Cloud management was at the forefront of this year’s show, where attendees were challenged with finding a way to better manage their cloud infrastructure and services. Businesses early in their AWS cloud journey were focused on learning ways to better manage migration and early spend, where more mature AWS customers said managing security and compliance was their biggest challenge for the upcoming year. That being said, learning to build governance and automation policies to help manage one’s cloud environment ‘hands-free’ resonated with AWS users, regardless of where they were at in their cloud journey.
Dr. Werner Vogels keynote was centered around what he considers the five pillars of modern applications:
- Modern apps are applications first, not infrastructure first
- Modern apps are serverless
- Modern apps automate everything
- Modern apps make security everyone’s job
- Modern apps allow you to extract the most value from your data
While Vogels recognizes that monolith applications are unlikely to disappear for good (there are still monolithic apps today that should avoid being descontructed and rebuilt into microservices), applications in the next-gen of cloud will—on a whole—continue to be smaller, more specialized, and built with security and scalability in mind.
And despite what you might think, it’s not just small technology startups that are leading the charge with microservices and serverless. Vogels says enterprises are actually now some of the biggest and most innovative users of serverless and Lamda (he highlighted Capital One as one such enterprise leading the charge).
A major focus during Vogels keynote was security (he was even sporting a black t-shirt with the words ‘encrypt everything’ splashed across the front). In his eyes, the world of security needs to drastically change—there should no longer be a separate security team within a business because security responsibility falls on everyone. Everyone becomes the ‘security team’. From engineers and development to finance and business operations, from production and testing to staging and live environments, security needs to be ingrained in every function of the CI/CD pipeline. That, Vogels says, is the only way businesses can continue to innovate rapidly while maintaining world class security.

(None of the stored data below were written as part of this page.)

(** ** Masks, shifts and ors as arithmetic *)

Lemma land_low28 (x : Z) : Z.land x 0xFFFFFFF = x mod 2 ^ 28.
Proof. change 0xFFFFFFF with (Z.ones 28). apply Z.land_ones. lia. Qed.

Lemma land_clear_low28 (x : Z) :
  Z.land x (Z.lnot 0xFFFFFFF) = 2 ^ 28 * (x / 2 ^ 28).
Proof.
  change 0xFFFFFFF with (Z.ones 28).
  rewrite <- Z.ldiff_land, Z.ldiff_ones_r by lia.
  rewrite Z.shiftr_div_pow2, Z.shiftl_mul_pow2 by lia. lia.
Qed.

Lemma land_high36 (x : Z) :
  0 <= x < 2 ^ 64 -> Z.land x 0xFFFFFFFFF0000000 = 2 ^ 28 * (x / 2 ^ 28).
Proof.
  intros Hx.
  change 0xFFFFFFFFF0000000 with (Z.land (Z.ones 64) (Z.lnot 0xFFFFFFF)).
  rewrite Z.land_assoc, Z.land_ones, Z.mod_small by lia.
  apply land_clear_low28.
Qed.

Lemma lor_add_disjoint (k a b : Z) :
  0 <= k -> a mod 2 ^ k = 0 -> 0 <= b < 2 ^ k -> Z.lor a b = a + b.
Proof.
  intros Hk Ha Hb.
  assert (Hand : Z.land a b = 0).
  { apply Z.bits_inj'. intros n Hn.
    rewrite Z.land_spec, Z.bits_0.
    destruct (Z.lt_ge_cases n k) as [Hlt | Hge].
    - rewrite <- (Z.mod_pow2_bits_low a k n), Ha, Z.bits_0 by lia. reflexivity.
    - rewrite <- (Z.mod_small b (2 ^ k)) by lia.
      rewrite Z.mod_pow2_bits_high by lia. apply andb_false_r. }
  rewrite Z.add_nocarry_lxor, Z.lxor_lor by assumption. reflexivity.
Qed.

(** Goals with [/] and [mod] by constants. *)
Ltac divmod := try lia; Z.to_euclidean_division_equations; lia.

(** ** Running the monad *)

Ltac run :=
  cbv beta iota delta [bind ret when emit read_delta write_delta];
  cbn [fst snd motosh_realtime_delta trace].

(** ** [motosh_time_sync] *)

Lemma rb_bound (buf : list byte) (i : nat) : 0 <= rb buf i < 256.
Proof.
  unfold rb. pose proof (Byte.to_N_bounded (nth i buf x00)). lia.
Qed.

(** The shifts and ors of [motosh_time_sync] read the buffer big-endian. *)
Lemma hub_time_u64_decode (buf : list byte) :
  List.length buf = 8%nat -> hub_time_u64 buf = u64 (be_decode buf * 1000).
Proof.
  intros Hlen.
  do 8 (destruct buf as [| ? buf]; [discriminate Hlen |]).
  destruct buf; [| discriminate Hlen].
  unfold hub_time_u64, be_decode. cbn [fold_left].
  repeat match goal with
         | |- context [rb ?l ?i] =>
             let x := fresh "r" in
             let H := fresh "Hr" in
             pose proof (rb_bound l i) as H;
             set (x := rb l i) in *; cbn [nth] in x
         end.
  rewrite !Z.shiftl_mul_pow2 by lia.
  rewrite !(u64_id (_ * 2 ^ _)) by lia.
  rewrite (lor_add_disjoint 56 _ (_ * 2 ^ 48)) by divmod.
  rewrite (lor_add_disjoint 48 _ (_ * 2 ^ 40)) by divmod.
  rewrite (lor_add_disjoint 40 _ (_ * 2 ^ 32)) by divmod.
  rewrite (lor_add_disjoint 32 _ (_ * 2 ^ 24)) by divmod.
  rewrite (lor_add_disjoint 24 _ (_ * 2 ^ 16)) by divmod.
  rewrite (lor_add_disjoint 16 _ (_ * 2 ^ 8)) by divmod.
  rewrite (lor_add_disjoint 8) by divmod.
  repeat match goal with x := _ |- _ => subst x end.
  unfold rb. cbn [nth]. f_equal. lia.
Qed.

(** What [motosh_time_sync] leaves in [motosh_realtime_delta], whatever
    the transfer returned. *)
Lemma sync_delta (ts : timespec) (r : i2c_result) (st : state) :
  motosh_realtime_delta (snd (motosh_time_sync ts r st))
  = sub64 (ap_time ts) (s64 (hub_time_u64 (readbuff r))).
Proof.
  unfold motosh_time_sync. run.
  destruct (motosh_realtime_delta st =? 0), (err r <? 0); reflexivity.
Qed.

(** The value of [err] changes the log and nothing else. *)
Lemma sync_delta_ignores_err (ts : timespec) (e1 e2 : Z) (buf : list byte)
    (st : state) :
  motosh_realtime_delta (snd (motosh_time_sync ts (mkI2c e1 buf) st))
  = motosh_realtime_delta (snd (motosh_time_sync ts (mkI2c e2 buf) st)).
Proof. rewrite !sync_delta. reflexivity. Qed.

Lemma s64_sub_u64 (a x : Z) : s64 (a - s64 (u64 x)) = s64 (a - x).
Proof.
  rewrite s64_sub_r. apply s64_congr.
  rewrite (Zminus_mod a (u64 x)). unfold u64, Fixed.to_unsigned.
  rewrite Z.mod_mod, <- Zminus_mod by lia. reflexivity.
Qed.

One of Vogels favorite quotes (I was quite the fan myself) goes, “Dance like no one’s watching, encrypt like everyone is.”
Other key themes from the keynote include a look at how AWS is improving its support for blockchain services, the rapid adoption of AWS Lake Formation (and what that means for the future of data analytics), and the growth of Amazon RedShift, which AWS equates to the listening to customers needs and improving the platform to solve said challenges.
Other big announcements:
- Amazon Event Bridge: a serverless event bus for ingesting and processing across AWS services and SaaS applications. This solution removes friction when writing point-to-point integrations.
- Amazon SageMaker Managed Spot Training: this solution optimizes the cost of training machine learning models using Amazon EC2 Spot Instances, saving up to 80% on training costs.
What role does AWS play in next-gen cloud? According to Vogels, AWS users should only be writing business logic in the future, nothing else. Everything from security, to availability, to automation should and will be hosted on AWS. Future innovation is focused on streamlining the experience for AWS users, so innovation, agility, and growing one’s business in the marketplace can stay top of mind.